The boutique bar is changing its name to Pop next week following complaints from the public.
Three months ago it opened on Ponsonby Road to mixed opinion, with décor based on pop-comic books of the 1950s and 60s and designed to reflect the gay, lesbian, bisexual and transgender community.
Wayne Clark, the long-time owner of Family bar, created Poof as a cheeky wordplay in regards to the “Batman and Robin theme” of the bar.
“‘Poof’ to me is a word that means fun and vibrant and sums up pop art perfectly.”
However, after many negative comments, the bar decided to change its name. Most comments came from older gay people who found the term to be offensive as it reminded them of being insulted growing up, Clark sa
Reclaiming words previously used as insults is growing in popularity as people who were once abused have the opportunity to take control of negative language and give it a more positive meaning.
For Codee MacDonald, however, certain words cannot be reclaimed and the 23-year-old says he was “disgusted” by the name of the bar.
Growing up in rural Otago, MacDonald heard taunts like “poof” and “queer” used with such disrespect, it pushed him further into the closet.
He said the bar’s name was a “kick in the face to those who had fought so long for people stop using such terms as ‘poof’.”
“Too often people subconsciously define things as being ‘gay’ or call someone a ‘poof’ and although they don’t mean it to be derogatory towards gay people, it is easy for young people growing up to make the association to homosexuality and it being bad.”

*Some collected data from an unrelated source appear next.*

(* ===== verification/UserMem.v ===== *)
(** Kernel writes to the memory of a user task: a window of pages with frames
    of their own, seen as flat memory. *)
From S2P Require Import Prelude Pmm Mem Paging PagingSpec Disk VfsData Vfs Task TaskSpace TaskPages.
From stdpp Require Import base list gmap numbers.
From Stdlib Require Import ZArith Lia.
Import Mem Paging PagingSpec Task TaskSpace TaskPages.
Open Scope Z_scope.

Module UserMem.

Section window.
Context {A : Type} `{FrameAlloc A, !FrameAllocLaws A}.
Implicit Types (h : hw A) (k : kst A).
(** The physical address of a user address, and the byte there. *)
Definition phys (fr : Z -> Z) (va : Z) : Z := fr (va / 4096) * 4096 + va mod 4096.
Definition ubyte h (fr : Z -> Z) (va : Z) : Z := ld8 (ram h) (phys fr va).

Lemma phys_page fr va : phys fr va / 4096 = fr (va / 4096).
Proof. unfold phys. zdm. Qed.
(** The directories that must stay as they are. *)
Context (X : Z -> Prop).

(** The addresses from [lo] to [hi] of directory [d] are mapped to the frames
    [fr] of their pages; no table and no directory lies in these. *)
Record window h (d lo hi : Z) (fr : Z -> Z) : Prop := {
  w_range : 0 <= lo <= hi /\ hi <= 2 ^ 32;
  w_walk : forall va, lo <= va < hi -> walk h d va = Some (fr (va / 4096) * 4096 + 7);
  w_frame : forall va, lo <= va < hi -> 0 < fr (va / 4096) < PMM_MAX_BLOCKS /\ used h (fr (va / 4096) * 4096) = true;
  w_self : X d; w_dirs : forall x, X x -> dir_ok h d x;
  w_off : forall va x, lo <= va < hi -> X x -> dir_ok h (fr (va / 4096) * 4096) x /\ x <> fr (va / 4096) * 4096;
  w_inj : forall va vb, lo <= va < hi -> lo <= vb < hi -> fr (va / 4096) = fr (vb / 4096) -> va / 4096 = vb / 4096;
}.
Lemma phys_inj h d lo hi fr va vb : window h d lo hi fr -> lo <= va < hi -> lo <= vb < hi -> phys fr va = phys fr vb -> va = vb.
Proof.
  intros W Ha Hb E. assert (Ef : fr (va / 4096) = fr (vb / 4096)) by (rewrite <- !phys_page; congruence).
  pose proof (w_inj _ _ _ _ _ W va vb Ha Hb Ef) as Ep. unfold phys in E. rewrite Ef in E. zdm.
Qed.

(** What a write into the window leaves as it was. *)
Record only_window h (d lo hi : Z) (fr : Z -> Z) h' : Prop := {
  ow_frames : frames h' = frames h; ow_cr3 : cr3 h' = cr3 h;
  ow_dirs : forall x y, X x -> dir_ok h y x -> dir_ok h' y x;
  ow_walk : forall x va, X x -> is_u32 va -> walk h' x va = walk h x va;
  ow_pde : forall x i, X x -> 0 <= i < 1024 -> pde h' x i = pde h x i;
  ow_mem : forall a, (forall va, lo <= va < hi -> a / 4096 <> fr (va / 4096)) -> ld8 (ram h') a = ld8 (ram h) a;
}.

(** Changing one frame that is neither a table nor a directory of [x]. *)
Lemma frame_write_dirs h m' b x : 0 < b < PMM_MAX_BLOCKS -> (forall a, a / 4096 <> b -> ld8 m' a = ld8 (ram h) a) ->
  dir_ok h (b * 4096) x -> x <> b * 4096 ->
  (forall i, 0 <= i < 1024 -> pde (set_ram m' h) x i = pde h x i) /\
  (forall va, is_u32 va -> walk (set_ram m' h) x va = walk h x va) /\
  (forall y, dir_ok h y x -> dir_ok (set_ram m' h) y x).
Proof.
  intros Hb Hm [X1 X2 X3] Hx.
  assert (Hw : forall t i, is_frame t -> t <> b * 4096 -> 0 <= i < 1024 -> pde (set_ram m' h) t i = pde h t i).
  { intros t i Ht Hn Hi. unfold pde. cbn [ram set_ram]. apply ld32_same. intros a Ha. apply Hm. destruct (word_in t i Ht Hi), (frame_bounds t Ht).
    intros E. apply Hn. zdm. }
  split; [intros i Hi; by apply Hw|]. split.
  - intros va Hva. pose proof (pd_bound va Hva) as Hpd. pose proof (pt_bound va). unfold walk. rewrite Hw by done.
    destruct (present (pde h x (pd_index va))) eqn:Ep; [|done]. destruct (X3 _ Hpd Ep) as (T1 & _ & T3). f_equal. by apply Hw.
  - intros y [Y1 Y2 Y3]. constructor; [done|done|]. intros i Hi. rewrite Hw by done. by apply Y3.
Qed.

Lemma only_window_refl h d lo hi fr : only_window h d lo hi fr h.
Proof. by constructor. Qed.
Lemma only_window_trans h d lo hi fr h1 h2 : only_window h d lo hi fr h1 -> only_window h1 d lo hi fr h2 -> only_window h d lo hi fr h2.
Proof.
  intros [O1 O2 O3 O4 O5 O6] [Q1 Q2 Q3 Q4 Q5 Q6]. constructor; [congruence|congruence|auto| | |].
  - intros. by rewrite Q4, O4.
  - intros. by rewrite Q5, O5.
  - intros. by rewrite Q6, O6.
Qed.
Lemma window_kept h d lo hi fr h' : window h d lo hi fr -> only_window h d lo hi fr h' -> window h' d lo hi fr.
Proof.
  intros [W1 W2 W3 W4 W5 W6 W7] O. constructor; [done| | |done| | |done].
  - intros va Hva. rewrite (ow_walk _ _ _ _ _ _ O) by (done || (unfold is_u32; lia)). by apply W2.
  - intros va Hva. unfold used. rewrite (ow_frames _ _ _ _ _ _ O). by apply W3.
  - intros x Hx. apply O; [done|]. by apply W5.
  - intros va x Hva Hx. destruct (W6 va x Hva Hx). split; [|done]. by apply O.
Qed.
Lemma space_kept h d lo hi fr h' : X page_directory -> X d -> only_window h d lo hi fr h' -> space h d -> space h' d.
Proof.
  intros HX Hd O [S1 S2 S3 S4 S5 S6]. constructor; [by rewrite (ow_frames _ _ _ _ _ _ O)|by apply O|by apply O|done| |].
  - intros b Hb Hf. rewrite (ow_frames _ _ _ _ _ _ O) in Hf. rewrite (ow_walk _ _ _ _ _ _ O); [by apply S5|done|].
    unfold is_u32. unfold PMM_MAX_BLOCKS in Hb. lia.
  - intros i Hi. rewrite (ow_pde _ _ _ _ _ _ O) by done. by apply S6.
Qed.
(** A frame that is no directory of [X] and none of their tables. *)
Lemma frame_write h d m' b : 0 < b < PMM_MAX_BLOCKS -> (forall x, X x -> dir_ok h (b * 4096) x /\ x <> b * 4096) ->
  (forall a, a / 4096 <> b -> ld8 m' a = ld8 (ram h) a) -> only_window h d 0 1 (fun _ => b) (set_ram m' h).
Proof.
  intros Hb Hx Hm. constructor; [done|done| | | |].
  - intros x y HXx. apply (frame_write_dirs h _ b x Hb Hm); by apply Hx.
  - intros x v HXx. apply (frame_write_dirs h _ b x Hb Hm); by apply Hx.
  - intros x i HXx. apply (frame_write_dirs h _ b x Hb Hm); by apply Hx.
  - intros a Ha. apply Hm. apply (Ha 0). lia.
Qed.

(** Bytes stored inside one page of the window. *)
Lemma window_store h d lo hi fr va bs : window h d lo hi fr -> lo <= va -> va + zlen bs <= hi -> va mod 4096 + zlen bs <= 4096 -> 0 < zlen bs -> is_bytes bs ->
  let h' := set_ram (store_bytes (phys fr va) bs (ram h)) h in
  only_window h d lo hi fr h' /\
  forall vb, lo <= vb < hi -> ubyte h' fr vb = if decide (va <= vb < va + zlen bs) then bs.[vb - va] else ubyte h fr vb.
Proof.
  intros W Hlo Hhi Hpg Hn Hbs h'. set (b := fr (va / 4096)). destruct (w_frame _ _ _ _ _ W va ltac:(lia)) as [Hb _]. fold b in Hb.
  assert (Hm : forall a, a / 4096 <> b -> ld8 (store_bytes (phys fr va) bs (ram h)) a = ld8 (ram h) a).
  { intros a Ha. rewrite ld8_store_bytes, decide_False; [done|]. unfold phys. fold b. zdm. }
  assert (Hd : forall x, X x -> dir_ok h (b * 4096) x /\ x <> b * 4096) by (intros x Hx; apply (w_off _ _ _ _ _ W va x); [lia|done]).
  split.
  - constructor; [done|done| | | |].
    + intros x y Hx. apply (frame_write_dirs h _ b x Hb Hm); by apply Hd.
    + intros x v Hx. apply (frame_write_dirs h _ b x Hb Hm); by apply Hd.
    + intros x i Hx. apply (frame_write_dirs h _ b x Hb Hm); by apply Hd.
    + intros a Ha. apply Hm. apply (Ha va). lia.
  - intros vb Hvb. unfold ubyte. cbn [ram set_ram h']. rewrite ld8_store_bytes. case_decide as Hin.
    + assert (Epa : phys fr va = b * 4096 + va mod 4096) by done.
      assert (Hp : phys fr vb / 4096 = b) by zdm. rewrite phys_page in Hp.
      pose proof (w_inj _ _ _ _ _ W vb va Hvb ltac:(lia) Hp) as Ep.
      assert (Epb : phys fr vb = b * 4096 + vb mod 4096) by (unfold phys; by rewrite Ep).
      rewrite decide_True by zdm. rewrite u8_small by (apply (aget_Forall is_u8); [done|lia]). f_equal. zdm.
    + rewrite decide_False; [done|]. intros Hr. apply Hin. assert (Ep : vb / 4096 = va / 4096) by zdm. unfold phys. rewrite Ep. fold b. zdm.
Qed.

(** [task_translate_user_ptr] in the window. *)
Lemma translate_window h d lo hi fr va : window h d lo hi fr -> lo <= va < hi -> translate h d va = phys fr va /\ phys fr va <> 0.
Proof.
  intros W Hva. destruct (w_frame _ _ _ _ _ W va Hva) as [Hb _]. pose proof (w_walk _ _ _ _ _ W va Hva) as Hw. unfold walk in Hw. unfold translate.
  fold (pde h d (pd_index va)). destruct (present (pde h d (pd_index va))); [|done]. injection Hw as Hw. fold (pte h (frame_of (pde h d (pd_index va))) (pt_index va)).
  rewrite Hw. destruct (entry_parts _ 7 Hb ltac:(lia)) as (-> & _ & ->). change (Z.land va 0xFFF) with (flags_of va). rewrite flags_mod.
  cbn [negb present]. rewrite frame_lor by zdm. split; [done|]. unfold phys. zdm.
Qed.

(** ** [task_write_user_mem] *)

Context (HX : X page_directory).

Lemma slot_kept k slot lo hi fr h' : slot_ok k slot -> window (khw k) (dir ((tasks k).[slot])) lo hi fr ->
  only_window (khw k) (dir ((tasks k).[slot])) lo hi fr h' -> slot_ok (set_hw h' k) slot.
Proof. intros [S1 S2 S3] W O. constructor; [done|done|]. cbn [khw set_hw tasks]. apply (space_kept (khw k) _ lo hi fr); [exact HX|apply W|exact O|done]. Qed.

(** The bytes [bs] at [va] and the rest of the window as before. *)
Definition stored h fr lo hi va bs h' : Prop :=
  forall vb, lo <= vb < hi -> ubyte h' fr vb = if decide (va <= vb < va + zlen bs) then bs.[vb - va] else ubyte h fr vb.

Lemma translate_run k slot va : slot_ok k slot -> task_translate_user_ptr slot va k = (translate (khw k) (dir ((tasks k).[slot])) va, k).
Proof.
  intros Hk. unfold task_translate_user_ptr. rewrite (bind_run _ _ _ _ _ (no_slot_run k slot Hk)). unfold task_at.
  rewrite (bind_run _ _ k ((tasks k).[slot]) k) by done. by rewrite (space_nonzero _ _ (so_space _ _ Hk)).
Qed.

Lemma write_loop_run slot lo hi fr uva data : is_bytes data -> lo <= uva -> uva + zlen data <= hi ->
  forall fuel k written, let d := dir ((tasks k).[slot]) in
  slot_ok k slot -> window (khw k) d lo hi fr -> 0 <= written <= zlen data ->
  (written < zlen data -> ((uva + written) mod 4096 + (zlen data - written) + 4095) / 4096 <= Z.of_nat fuel) ->
  exists h', write_user_loop fuel slot uva data (zlen data) written k = (0, set_hw h' k) /\ only_window (khw k) d lo hi fr h' /\
    stored (khw k) fr lo hi (uva + written) (slice data written (zlen data - written)) h'.
Proof.
  intros Hd Hlo Hhi fuel. induction fuel as [|fuel IH]; intros k written d Hk W Hw Hfuel; cbn [write_user_loop].
  { assert (written = zlen data) as -> by (destruct (decide (written < zlen data)) as [Hl|]; [specialize (Hfuel Hl); zdm|lia]). exists (khw k). split; [by destruct k|]. split; [apply only_window_refl|].
    intros vb _. rewrite Z.sub_diag, slice_nil, decide_False by (done || (change (zlen []) with 0; lia)). done. }
  destruct (w_range _ _ _ _ _ W) as [Hr1 Hr2].
  destruct (Z.ltb_spec written (zlen data)) as [Hlt|Hge].
  2:{ assert (written = zlen data) as -> by lia. exists (khw k). split; [by destruct k|]. split; [apply only_window_refl|].
    intros vb _. rewrite Z.sub_diag, slice_nil, decide_False by (done || (change (zlen []) with 0; lia)). done. }
  rewrite u32_small by lia. rewrite (bind_run _ _ _ _ _ (translate_run k slot _ Hk)). fold d. set (va := uva + written) in *.
  destruct (translate_window _ _ _ _ _ va W ltac:(unfold va; lia)) as [Et Ez]. rewrite Et, (proj2 (Z.eqb_neq _ 0)) by done.
  change (Z.land va 0xFFF) with (flags_of va). rewrite flags_mod.
  set (chunk := Z.min (4096 - va mod 4096) (zlen data - written)). assert (Hch : 0 < chunk) by (unfold chunk; zdm).
  assert (Hzs : zlen (slice data written chunk) = chunk) by (apply zlen_slice; unfold chunk; lia).
  destruct (window_store (khw k) d lo hi fr va (slice data written chunk) W) as [O1 S1]; [unfold va; lia|rewrite Hzs; unfold va, chunk; lia|rewrite Hzs; unfold chunk; lia|lia|by apply Forall_slice|].
  set (h1 := set_ram _ (khw k)) in *. rewrite (bind_run _ _ k tt (set_hw h1 k)) by done.
  destruct (IH (set_hw h1 k) (written + chunk)) as (h' & E' & O' & S'); [by apply (slot_kept k slot lo hi fr)|by apply (window_kept (khw k))|unfold chunk; lia| |].
  { intros Hmore. specialize (Hfuel Hlt). assert (Ech : chunk = 4096 - va mod 4096) by (unfold chunk in *; lia). rewrite Ech.
    replace (uva + (written + (4096 - va mod 4096))) with ((va / 4096 + 1) * 4096) by (unfold va; zdm). rewrite Z.mod_mul by done. zdm. }
  cbn [khw set_hw tasks] in O', S'. fold d in O'. exists h'. split; [exact E'|]. split; [by eapply only_window_trans|].
  intros vb Hvb. rewrite (S' vb Hvb), (S1 vb Hvb), Hzs. rewrite !zlen_slice by (unfold chunk; lia). fold va. replace (uva + (written + chunk)) with (va + chunk) by (unfold va; lia).
  destruct (decide (va + chunk <= vb < _)) as [Hin|Hout].
  - rewrite decide_True by lia. rewrite !aget_slice by (unfold chunk in *; lia). f_equal. lia.
  - destruct (decide (va <= vb < va + chunk)) as [Hin2|Hout2].
    + rewrite decide_True by (unfold chunk in *; lia). by rewrite !aget_slice by (unfold chunk in *; lia).
    + rewrite decide_False by lia. done.
Qed.

Lemma write_user_run k slot lo hi fr uva data : let d := dir ((tasks k).[slot]) in is_bytes data ->
  slot_ok k slot -> window (khw k) d lo hi fr -> lo <= uva -> uva + zlen data <= hi ->
  exists h', task_write_user_mem slot uva data (zlen data) k = (0, set_hw h' k) /\ only_window (khw k) d lo hi fr h' /\
    stored (khw k) fr lo hi uva data h'.
Proof.
  intros d Hb Hk W Hlo Hhi. unfold task_write_user_mem. rewrite (bind_run _ _ _ _ _ (no_slot_run k slot Hk)). pose proof (zlen_nonneg data).
  destruct (write_loop_run slot lo hi fr uva data Hb Hlo Hhi (Z.to_nat (zlen data / 4096 + 2)) k 0 Hk W ltac:(lia)) as (h' & E & O & S'); [intros _; zdm|].
  exists h'. split; [exact E|]. split; [exact O|]. by rewrite Z.add_0_r, Z.sub_0_r, slice_all in S'.
Qed.
End window.
End UserMem.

Miriam Meyerhoff, professor of linguistics at Victoria University of Wellington, said “reclaimed” words were usually done “in-group” and it involved rejecting of negative meaning “and instead focusing on the positive connotations”.
“Reclaiming words has been tried and done before, that was sort of what happened with “nigga” – that’s the classic example – but it’s still not the case that everybody can use the word ‘nigga’. It’s still mainly an in-group word, so you can reclaim it like that.
“I’m not 100 percent sure whether ‘queer’ started out as being an in-group word and then spread out to the mainstream community . . . but you could certainly use it as a precedent and presumably whoever was naming the Poof bar had that in mind.”
History showed that if you’re going to try to deliberately reclaim a word it is most likely to fail as language change “happens kind of incrementally . . . it’s gradual because it’s about changing the meaning of a word.
“It not that language has to follow society, sometimes language can lead society and go very far but it’s a feedback loop and everybody has to be ready to go there at the same time. Sometimes it’s just too early.”